Reuben recently had a 91-year-old patient with dementia who was on statins. In talking with the family, considering the time she had left to benefit from the therapy, they decided to stop the treatment. It's that kind of decision making — understanding what the future might bring and weighing options — that geriatricians can do best.
"It gets more and more complex," he added. "With most younger people, you're dealing with one condition. With the elderly, there are almost always a host of competing morbidities. Older people have so much going on." When residents find themselves working with a 92-year-old with eight to nine conditions, "they just freeze. They don't know how to begin."
Bloom said, "There are changes that occur with aging, to the body and to the mind, that clinicians need to pay attention to."
Comorbidities require multiple medications, which raise the risk of dangerous drug interactions. And they need to be aware that symptoms are often presented in the elderly in a far different way than the young experience.
The typical 50-year-old suffering a heart attack experiences crushing chest pain which radiates to the arm and neck and is accompanied by nausea and by shortness of breath and sweating. "That same exact problem in an 80-year-old may present the same way, but in a significant minority of cases, that same heart attack will present with no pain or little pain," he said. "If you're not aware, you're going to miss it, and that can be quite serious."
Side effects and adverse reactions from a lineup of medications are also often demonstrated much differently in the elderly than the young or middle-aged.
The big dissuader of would-be geriatricians remains the way that they're reimbursed for their work.
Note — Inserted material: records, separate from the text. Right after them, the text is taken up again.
(* ===== verification/Probes.v ===== *)
(** * The registries of probes in flight

    Models [healthProbes] and [statfsProbes] of [pkg/driver/health_monitor.go]
    and [mount_util.go]: the wait of [checkHealthUnanswered] and
    [probeStatfsWithin], the goroutine of a probe, and [resetStatfsProbe], as a
    transition system over both registries' common shape. [R] is what a probe
    returns: a health verdict, or the error of statfs. *)

From S2P Require Import Prelude.
#[local] Open Scope Z_scope.

Section probes.
Context {R : Type}.

(** A probe's goroutine: blocked in the probe; [done] is closed with a result;
    and it has taken itself out of the registry. *)
Inductive pphase := InFlight | Closed (r : R) | Left (r : R).

Record probe := Probe { p_path : string; p_start : Z; p_phase : pphase }.

Inductive answer := Got (r : R) | TimedOut (unanswered : Z).

(** A caller that waits, or has been answered. *)
Record waiter := Waiter {
  w_path : string; w_probe : nat; w_since : Z; w_answer : option answer }.

Record pstate := PState {
  clock : Z;
  probes : gmap nat probe;
  registry : gmap string nat;
  waiters : gmap nat waiter;
  next_probe : nat;
}.

Definition pinit : pstate := PState 0 ∅ ∅ ∅ 0.

(** [LoadOrStore(path, &probe{start: time.Now()})] and the start of its
    goroutine when it was stored. *)
Definition loadOrStore (s : pstate) (path : string) : nat * pstate :=
  match registry s !! path with
  | Some id => (id, s)
  | None =>
      let id := next_probe s in
      (id, PState (clock s) (<[id := Probe path (clock s) InFlight]> (probes s))
             (<[path := id]> (registry s)) (waiters s) (S id))
  end.

Definition compareAndDelete (path : string) (id : nat) (reg : gmap string nat) : gmap string nat :=
  if bool_decide (reg !! path = Some id) then delete path reg else reg.

Inductive plabel :=
  | Elapse (d : Z)
  | Arrive (w : nat) (path : string)
  | Finish (id : nat) (r : R)
  | Leave (id : nat)
  | Reset (path : string)
  | Receive (w : nat)
  | Timeout (w : nat).

Definition set_phase (s : pstate) (id : nat) (p : probe) (ph : pphase) (reg : gmap string nat)
    : pstate :=
  PState (clock s) (<[id := Probe (p_path p) (p_start p) ph]> (probes s)) reg (waiters s)
    (next_probe s).

Definition set_answer (s : pstate) (w : nat) (x : waiter) (a : answer) : pstate :=
  PState (clock s) (probes s) (registry s)
    (<[w := Waiter (w_path x) (w_probe x) (w_since x) (Some a)]> (waiters s)) (next_probe s).

(** [resetStatfsProbe], for one registry. *)
Definition resetProbe (s : pstate) (path : string) : pstate :=
  PState (clock s) (probes s) (delete path (registry s)) (waiters s) (next_probe s).

(** [wait] is the bound of the wait. *)
Definition pstep (wait : Z) (s : pstate) (l : plabel) : option pstate :=
  match l with
  | Elapse d =>
      if 0 <=? d then
        Some (PState (clock s + d) (probes s) (registry s) (waiters s) (next_probe s))
      else None
  | Arrive w path =>
      match waiters s !! w with
      | Some _ => None
      | None =>
          let '(id, s) := loadOrStore s path in
          Some (PState (clock s) (probes s) (registry s)
                  (<[w := Waiter path id (clock s) None]> (waiters s)) (next_probe s))
      end
  | Finish id r =>
      match probes s !! id with
      | Some p =>
          match p_phase p with
          | InFlight => Some (set_phase s id p (Closed r) (registry s))
          | _ => None
          end
      | None => None
      end
  | Leave id =>
      match probes s !! id with
      | Some p =>
          match p_phase p with
          | Closed r => Some (set_phase s id p (Left r) (compareAndDelete (p_path p) id (registry s)))
          | _ => None
          end
      | None => None
      end
  | Reset path => Some (resetProbe s path)
  | Receive w =>
      x ← waiters s !! w; p ← probes s !! w_probe x;
      match w_answer x, p_phase p with
      | None, (Closed r | Left r) => Some (set_answer s w x (Got r))
      | _, _ => None
      end
  | Timeout w =>
      x ← waiters s !! w; p ← probes s !! w_probe x;
      match w_answer x with
      | None =>
          if w_since x + wait <=? clock s then
            Some (set_answer s w x (TimedOut (clock s - p_start p)))
          else None
      | Some _ => None
      end
  end.

Fixpoint prun (wait : Z) (s : pstate) (ls : list plabel) : option pstate :=
  match ls with
  | [] => Some s
  | l :: ls => s' ← pstep wait s l; prun wait s' ls
  end.

(** [statfsProbeUnanswered]. *)
Definition unansweredFor (s : pstate) (path : string) : Z :=
  match registry s !! path with
  | Some id =>
      match probes s !! id with
      | Some (Probe _ start InFlight) => clock s - start
      | _ => 0
      end
  | None => 0
  end.

(** Goroutines of probes of [path] that have not ended. *)
Definition alive (path : string) (p : probe) : bool :=
  bool_decide (p_path p = path) && match p_phase p with Left _ => false | _ => true end.
Definition goroutines (s : pstate) (path : string) : nat := count (alive path) (probes s).

Fixpoint resets (path : string) (ls : list plabel) : nat :=
  match ls with
  | [] => 0
  | Reset q :: ls => (if bool_decide (q = path) then 1 else 0) + resets path ls
  | _ :: ls => resets path ls
  end%nat.

(** ** The invariant *)
Definition closed_with (p : probe) (r : R) : Prop := p_phase p = Closed r ∨ p_phase p = Left r.

Definition answer_ok (wait : Z) (s : pstate) (p : probe) (a : option answer) : Prop :=
  match a with
  | None => True
  | Some (Got r) => closed_with p r
  | Some (TimedOut u) => wait <= u ∧ p_start p + u <= clock s
  end.

Record PInv (wait : Z) (s : pstate) : Prop := {
  p_ids id p : probes s !! id = Some p → (id < next_probe s)%nat ∧ p_start p <= clock s;
  p_reg path id : registry s !! path = Some id → ∃ p, probes s !! id = Some p ∧ p_path p = path;
  p_waits w x : waiters s !! w = Some x → ∃ p, probes s !! w_probe x = Some p ∧
    p_path p = w_path x ∧ p_start p <= w_since x ∧ w_since x <= clock s ∧ answer_ok wait s p (w_answer x);
}.

Lemma PInv_init wait : PInv wait pinit.
Proof. split; cbn; intros *; by rewrite lookup_empty. Qed.

(** A probe changes its phase only, and keeps its result. *)
Lemma set_phase_inv wait s id p ph reg :
  PInv wait s → probes s !! id = Some p → (∀ r, closed_with p r → ph = Left r) →
  (∀ path i, reg !! path = Some i → registry s !! path = Some i) →
  PInv wait (set_phase s id p ph reg).
Proof.
  intros [HI HR HW] Hp Hph Hreg. unfold set_phase. split; cbn.
  - intros i q [[<- <-]|[_ H]]%lookup_insert_Some; [exact (HI id p Hp)|by apply HI].
  - intros path i Hi. destruct (HR path i (Hreg path i Hi)) as (q & Hq & <-).
    destruct (decide (i = id)) as [->|Hne].
    + rewrite Hp in Hq. injection Hq as <-. rewrite lookup_insert_eq. by eexists.
    + rewrite lookup_insert_ne by done. by eexists.
  - intros w x Hx. destruct (HW w x Hx) as (q & Hq & Hpath & H1 & H2 & Ha).
    destruct (decide (w_probe x = id)) as [E|Hne].
    + rewrite E in *. rewrite Hp in Hq. injection Hq as <-. rewrite lookup_insert_eq.
      eexists. split; [done|]. cbn. split_and!; [done..|].
      destruct (w_answer x) as [[r|u]|]; cbn in *; [|done..]. right. by apply Hph.
    + rewrite lookup_insert_ne by done. exists q. by split_and!.
Qed.

Lemma set_answer_inv wait s w x p a :
  PInv wait s → waiters s !! w = Some x → probes s !! w_probe x = Some p →
  answer_ok wait s p (Some a) → PInv wait (set_answer s w x a).
Proof.
  intros [HI HR HW] Hx Hp Ha. unfold set_answer. split; cbn; [done..|].
  intros v y [[<- <-]|[_ H]]%lookup_insert_Some; [|by apply (HW v)].
  destruct (HW w x Hx) as (q & Hq & H1 & H2 & H3 & _). cbn.
  rewrite Hp in Hq. injection Hq as <-. exists p. by split_and!.
Qed.

Lemma loadOrStore_inv wait s path id s' :
  PInv wait s → loadOrStore s path = (id, s') →
  PInv wait s' ∧ clock s' = clock s ∧ waiters s' = waiters s ∧
  ∃ p, probes s' !! id = Some p ∧ p_path p = path ∧ p_start p <= clock s.
Proof.
  intros Hinv. unfold loadOrStore. pose proof Hinv as [HI HR HW].
  destruct (registry s !! path) as [i|] eqn:Hreg; intros [= <- <-].
  { destruct (HR path i Hreg) as (p & Hp & Hpath). split_and!; [done..|].
    exists p. split_and!; [done..|]. by eapply HI. }
  assert (∀ i p, probes s !! i = Some p → i ≠ next_probe s) as Hfresh.
  { intros i p Hi. apply HI in Hi as [? _]. lia. }
  split_and!; [|done..|].
  - split; cbn.
    + intros i p [[<- <-]|[_ H]]%lookup_insert_Some; cbn; [lia|]. apply HI in H as [? ?]. lia.
    + intros q i [[<- <-]|[_ H]]%lookup_insert_Some; [rewrite lookup_insert_eq; by eexists|].
      destruct (HR q i H) as (p & Hp & Hq). rewrite lookup_insert_ne; [by eexists|].
      symmetry. by eapply Hfresh.
    + intros w x Hx. destruct (HW w x Hx) as (p & Hp & H). exists p. split; [|exact H].
      rewrite lookup_insert_ne; [done|]. symmetry. by eapply Hfresh.
  - cbn. rewrite lookup_insert_eq. eexists. split; [done|]. by split.
Qed.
"The payment system is just so broken," said Reuben. "Physicians earn money now based on productivity; the more patients they see, the more they earn. But that doesn't work in geriatrics, where a 95-year-old patient may simply need some counseling on staying home, getting help and so on. Forty years ago, it made sense to pay people for procedures, but now doctors are working on finding ways for elderly patients to stay home and remain in their communities. That's something the payment system doesn't even recognize."
For example, said Reuben, "If I have a patient who needs somebody to come into the house and see them, get tied into community services at senior center, needs a list of care givers, and I spend two, three hours trying to make it work, I don't get anything for it. If I see the patient and take off a skin tumor, I can be paid very well for it."
Bloom added, "When you deal with someone who has 70, 80, 90 years of history, you can't do that in five to 10 minutes. It takes time, and also one deals with families a lot. A lot of communication needs to take place. But in order to make a living, it's very difficult to take the time that's necessary."
Pay-for-performance models could work to help improve the situation, Reuben said, but so far, little concrete improvements have been put into place.
One practice model for working with the elderly seems to work, said Reuben. In the Kaiser Permanente system, which has its own network of physicians and hospitals, "they have a fixed set of money per patient and can allocate it the way they feel will benefit the patient."
But geriatricians complain that instead of moving forward on geriatrics to reform the system, the federal government has been moving backward. Last year, Congress eliminated public support for clinician teachers of geriatrics.
"It was a terrible step in the wrong direction," said Reuben. "I don't think the field has recovered from it yet."